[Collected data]
(* ===== verification/Limbs.v ===== *)
(** * Limbs (macros of examples/multiprecision/mini-gmp/mini-gmp.c, and
    examples/multiprecision/overlays/uint64gmp.h)

    A limb is a 64-bit unsigned integer: an integer in [[0, B)], with every
    operation of the sources reduced modulo [B] as in C. The file holds the
    one-limb and two-limb arithmetic: counting zeros, double-width addition,
    subtraction and multiplication, and the divisions of two limbs by one. *)

From S2P Require Import Prelude.

Create Rewrite HintDb limbs.

Definition B : Z := 18446744073709551616.
Definition GMP_LIMB_BITS : Z := 64.
Definition GMP_LIMB_MAX : Z := B - 1.
Definition GMP_LIMB_HIGHBIT : Z := 9223372036854775808.
Definition GMP_HLIMB_BIT : Z := 4294967296.
Definition GMP_LLIMB_MASK : Z := 4294967295.

Definition limb (x : Z) : Prop := 0 ≤ x < B.

(** C operators on limbs. *)
Definition ladd (x y : Z) : Z := u64 (x + y).
Definition lsub (x y : Z) : Z := u64 (x - y).
Definition lmul (x y : Z) : Z := u64 (x * y).
Definition lnot (x : Z) : Z := B - 1 - x.
Definition lneg (x : Z) : Z := u64 (- x).
Definition lshl (x n : Z) : Z := u64 (Z.shiftl x n).
Definition lshr (x n : Z) : Z := Z.shiftr x n.
Definition b2l (b : bool) : Z := if b then 1 else 0.

(** ** Macros of mini-gmp.c *)

(** The two loops of gmp_clz. *)
Fixpoint clz_bytes (fuel : nat) (x c : Z) : res (Z * Z) :=
  match fuel with
  | O => Fail Undefined
  | S n => if Z.land x (lshl 255 56) =? 0 then clz_bytes n (lshl x 8) (c + 8) else mret (x, c)
  end.
Fixpoint clz_bits (fuel : nat) (x c : Z) : res Z :=
  match fuel with
  | O => Fail Undefined
  | S n => if Z.land x GMP_LIMB_HIGHBIT =? 0 then clz_bits n (lshl x 1) (c + 1) else mret c
  end.

(** The loops do not end for 0; 64 turns are enough for the others. *)
Definition gmp_clz (x : Z) : res Z :=
  '(x, c) ← clz_bytes 64 x 0;
  clz_bits 64 x c.

Definition gmp_ctz (x : Z) : res Z :=
  c ← gmp_clz (Z.land x (lneg x));
  mret (GMP_LIMB_BITS - 1 - c).

Definition gmp_add_ssaaaa (ah al bh bl : Z) : Z * Z :=
  let x := ladd al bl in
  (ladd (ladd ah bh) (b2l (x <? al)), x).

Definition gmp_sub_ddmmss (ah al bh bl : Z) : Z * Z :=
  let x := lsub al bl in
  (lsub (lsub ah bh) (b2l (al <? bl)), x).

Definition gmp_umul_ppmm (u v : Z) : Z * Z :=
  let ul := u32 (Z.land u GMP_LLIMB_MASK) in
  let uh := u32 (lshr u 32) in
  let vl := u32 (Z.land v GMP_LLIMB_MASK) in
  let vh := u32 (lshr v 32) in
  let x0 := lmul ul vl in
  let x1 := lmul ul vh in
  let x2 := lmul uh vl in
  let x3 := lmul uh vh in
  let x1 := ladd x1 (lshr x0 32) in
  let x1 := ladd x1 x2 in
  let x3 := if x1 <? x2 then ladd x3 GMP_HLIMB_BIT else x3 in
  (ladd x3 (lshr x1 32), ladd (lshl x1 32) (Z.land x0 GMP_LLIMB_MASK)).

(** The results are the quotient and the remainder. *)
Definition gmp_udiv_qrnnd_preinv (nh nl d di : Z) : Z * Z :=
  let '(qh, ql) := gmp_umul_ppmm nh di in
  let '(qh, ql) := gmp_add_ssaaaa qh ql (ladd nh 1) nl in
  let r := lsub nl (lmul qh d) in
  let mask := lneg (b2l (ql <? r)) in
  let qh := ladd qh mask in
  let r := ladd r (Z.land mask d) in
  if d <=? r then (ladd qh 1, lsub r d) else (qh, r).

Definition gmp_udiv_qr_3by2 (n2 n1 n0 d1 d0 dinv : Z) : Z * Z * Z :=
  let '(q, q0) := gmp_umul_ppmm n2 dinv in
  let '(q, q0) := gmp_add_ssaaaa q q0 n2 n1 in
  let r1 := lsub n1 (lmul d1 q) in
  let '(r1, r0) := gmp_sub_ddmmss r1 n0 d1 d0 in
  let '(t1, t0) := gmp_umul_ppmm d0 q in
  let '(r1, r0) := gmp_sub_ddmmss r1 r0 t1 t0 in
  let q := ladd q 1 in
  let mask := lneg (b2l (q0 <=? r1)) in
  let q := ladd q mask in
  let '(r1, r0) := gmp_add_ssaaaa r1 r0 (Z.land mask d1) (Z.land mask d0) in
  if (d1 <=? r1) && ((d1 <? r1) || (d0 <=? r0)) then
    let '(r1, r0) := gmp_sub_ddmmss r1 r0 d1 d0 in (ladd q 1, r1, r0)
  else (q, r1, r0).

(** ** uint64gmp.h *)

Definition ll_B : Z := 4294967296.
Definition ll_lowpart (t : Z) : Z := Z.land t (ll_B - 1).
Definition ll_highpart (t : Z) : Z := lshr t 32.

Definition umul_ppmm (u v : Z) : Z * Z :=
  let ul := u32 (ll_lowpart u) in
  let uh := u32 (ll_highpart u) in
  let vl := u32 (ll_lowpart v) in
  let vh := u32 (ll_highpart v) in
  let x0 := lmul ul vl in
  let x1 := lmul ul vh in
  let x2 := lmul uh vl in
  let x3 := lmul uh vh in
  let x1 := ladd x1 (ll_highpart x0) in
  let x1 := ladd x1 x2 in
  let x3 := if x1 <? x2 then ladd x3 ll_B else x3 in
  (ladd x3 (ll_highpart x1), ladd (lshl x1 32) (ll_lowpart x0)).

(** One half of __udiv_qrnnd_c: a digit of the quotient in base 2^32 and the
    remainder, for the dividend [r] and the next half-limb [n]. *)
Definition udiv_half (r n d1 d0 d : Z) : Z * Z :=
  let q1 := r / d1 in
  let r1 := lsub r (lmul q1 d1) in
  let m := lmul q1 d0 in
  let r1 := Z.lor (lmul r1 ll_B) n in
  let '(q1, r1) :=
    if r1 <? m then
      let q1 := lsub q1 1 in
      let r1 := ladd r1 d in
      if (d <=? r1) && (r1 <? m) then (lsub q1 1, ladd r1 d) else (q1, r1)
    else (q1, r1) in
  (q1, lsub r1 m).

Definition udiv_qrnnd_c (n1 n0 d : Z) : Z * Z :=
  let d1 := ll_highpart d in
  let d0 := ll_lowpart d in
  let '(q1, r1) := udiv_half n1 (ll_highpart n0) d1 d0 d in
  let '(q0, r0) := udiv_half r1 (ll_lowpart n0) d1 d0 d in
  (Z.lor (lmul q1 ll_B) q0, r0).

(** The two fields of the results: the low limb (or the value) and the high
    limb (or the carry). *)
Definition mul64_double (x y : Z) : Z * Z := let '(w1, w0) := umul_ppmm x y in (w0, w1).

(** A division by 0 is undefined. *)
Definition div64_2by1 (ul uh d : Z) : res Z :=
  _ ← defined (negb (ll_highpart d =? 0));
  mret (udiv_qrnnd_c uh ul d).1.

Definition add64_with_carry (x y c : Z) : Z * Z :=
  let r := ladd (ladd x y) c in
  (r, if r =? x then c else b2l (r <? x)).

Definition sub64_with_borrow (x y b : Z) : Z * Z :=
  let r := lsub (lsub x y) b in
  (r, if x <? r then 1 else if r =? x then b else 0).

Definition add64_3 (x y z : Z) : Z * Z :=
  let r := ladd x y in
  let c1 := b2l (r <? y) in
  let r := ladd r z in
  let c2 := b2l (r <? z) in
  (r, ladd c1 c2).

(** A shift by 64 or more is undefined. *)
Definition lsld64 (x cnt : Z) : res (Z * Z) :=
  _ ← defined ((0 <=? 64 - cnt) && (64 - cnt <? 64) && (0 <=? cnt) && (cnt <? 64));
  mret (lshl x cnt, lshr x (64 - cnt)).

(** ** Lemmas *)

Ltac limb_lia :=
  unfold limb, ladd, lsub, lneg, u64, u32, SIZE_MOD, UINT_MOD, B, GMP_HLIMB_BIT, GMP_LIMB_HIGHBIT, b2l in *;
  Z.div_mod_to_equations; lia.

Lemma limb_u64 x : limb (u64 x).
Proof. unfold limb, u64. apply Z.mod_pos_bound. done. Qed.

Lemma low_half x : Z.land x 4294967295 = x mod 4294967296.
Proof. apply (Z.land_ones x 32). lia. Qed.
Lemma high_half x : Z.shiftr x 32 = x / 4294967296.
Proof. apply (Z.shiftr_div_pow2 x 32). lia. Qed.
Lemma shl_half x : Z.shiftl x 32 = x * 4294967296.
Proof. apply (Z.shiftl_mul_pow2 x 32). lia. Qed.

Lemma half_product x y : 0 ≤ x < 4294967296 → 0 ≤ y < 4294967296 → 0 ≤ x * y ≤ 18446744065119617025.
Proof. nia. Qed.

Lemma umul_ppmm_spec u v :
  limb u → limb v →
  let '(w1, w0) := gmp_umul_ppmm u v in w1 * B + w0 = u * v ∧ limb w1 ∧ limb w0.
Proof.
  intros Hu Hv. unfold gmp_umul_ppmm, lshr, lshl, GMP_LLIMB_MASK. rewrite !low_half, !high_half, !shl_half.
  assert (u = u / 4294967296 * 4294967296 + u mod 4294967296 ∧ 0 ≤ u / 4294967296 < 4294967296 ∧
    0 ≤ u mod 4294967296 < 4294967296) as (Hue & Huh & Hul) by limb_lia.
  assert (v = v / 4294967296 * 4294967296 + v mod 4294967296 ∧ 0 ≤ v / 4294967296 < 4294967296 ∧
    0 ≤ v mod 4294967296 < 4294967296) as (Hve & Hvh & Hvl) by limb_lia.
  set (uh := u / _) in *. set (ul := u mod _) in *. set (vh := v / _) in *. set (vl := v mod _) in *.
  rewrite !(u32_small uh), !(u32_small ul), !(u32_small vh), !(u32_small vl) by (unfold UINT_MOD; lia).
  pose proof (half_product ul vl Hul Hvl) as H0. pose proof (half_product ul vh Hul Hvh) as H1.
  pose proof (half_product uh vl Huh Hvl) as H2. pose proof (half_product uh vh Huh Hvh) as H3.
  assert (u * v = uh * vh * 18446744073709551616 + (uh * vl + ul * vh) * 4294967296 + ul * vl) as -> by nia.
  unfold lmul. rewrite !(u64_small (_ * _)) by (unfold SIZE_MOD; lia).
  generalize dependent (ul * vl). generalize dependent (ul * vh). generalize dependent (uh * vl).
  generalize dependent (uh * vh). clear. intros x3 H3 x2 H2 x1 H1 x0 H0.
  destruct (_ <? x2) eqn:Hc; bool_to_prop; limb_lia.
Qed.

Lemma add_ssaaaa_spec ah al bh bl :
  limb ah → limb al → limb bh → limb bl →
  let '(sh, sl) := gmp_add_ssaaaa ah al bh bl in
  sh * B + sl = (ah * B + al + bh * B + bl) mod (B * B) ∧ limb sh ∧ limb sl.
Proof.
  intros ????. unfold gmp_add_ssaaaa.
  assert (limb (ladd al bl)) by apply limb_u64. split_and!; [|apply limb_u64|done].
  destruct (ladd al bl <? al) eqn:Hc; bool_to_prop; limb_lia.
Qed.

### WHAT THIS TASK INVOLVES
Keeping every character as it is, restate the lines above that run from the line with "Definition gmp_add_ssaaaa (ah" through the line with "let vh := u32 (lshr v 32) in", both included, and nothing else.

### RESPONSE FOR THIS EXERCISE
Definition gmp_add_ssaaaa (ah al bh bl : Z) : Z * Z :=
  let x := ladd al bl in
  (ladd (ladd ah bh) (b2l (x <? al)), x).

Definition gmp_sub_ddmmss (ah al bh bl : Z) : Z * Z :=
  let x := lsub al bl in
  (lsub (lsub ah bh) (b2l (al <? bl)), x).

Definition gmp_umul_ppmm (u v : Z) : Z * Z :=
  let ul := u32 (Z.land u GMP_LLIMB_MASK) in
  let uh := u32 (lshr u 32) in
  let vl := u32 (Z.land v GMP_LLIMB_MASK) in
  let vh := u32 (lshr v 32) in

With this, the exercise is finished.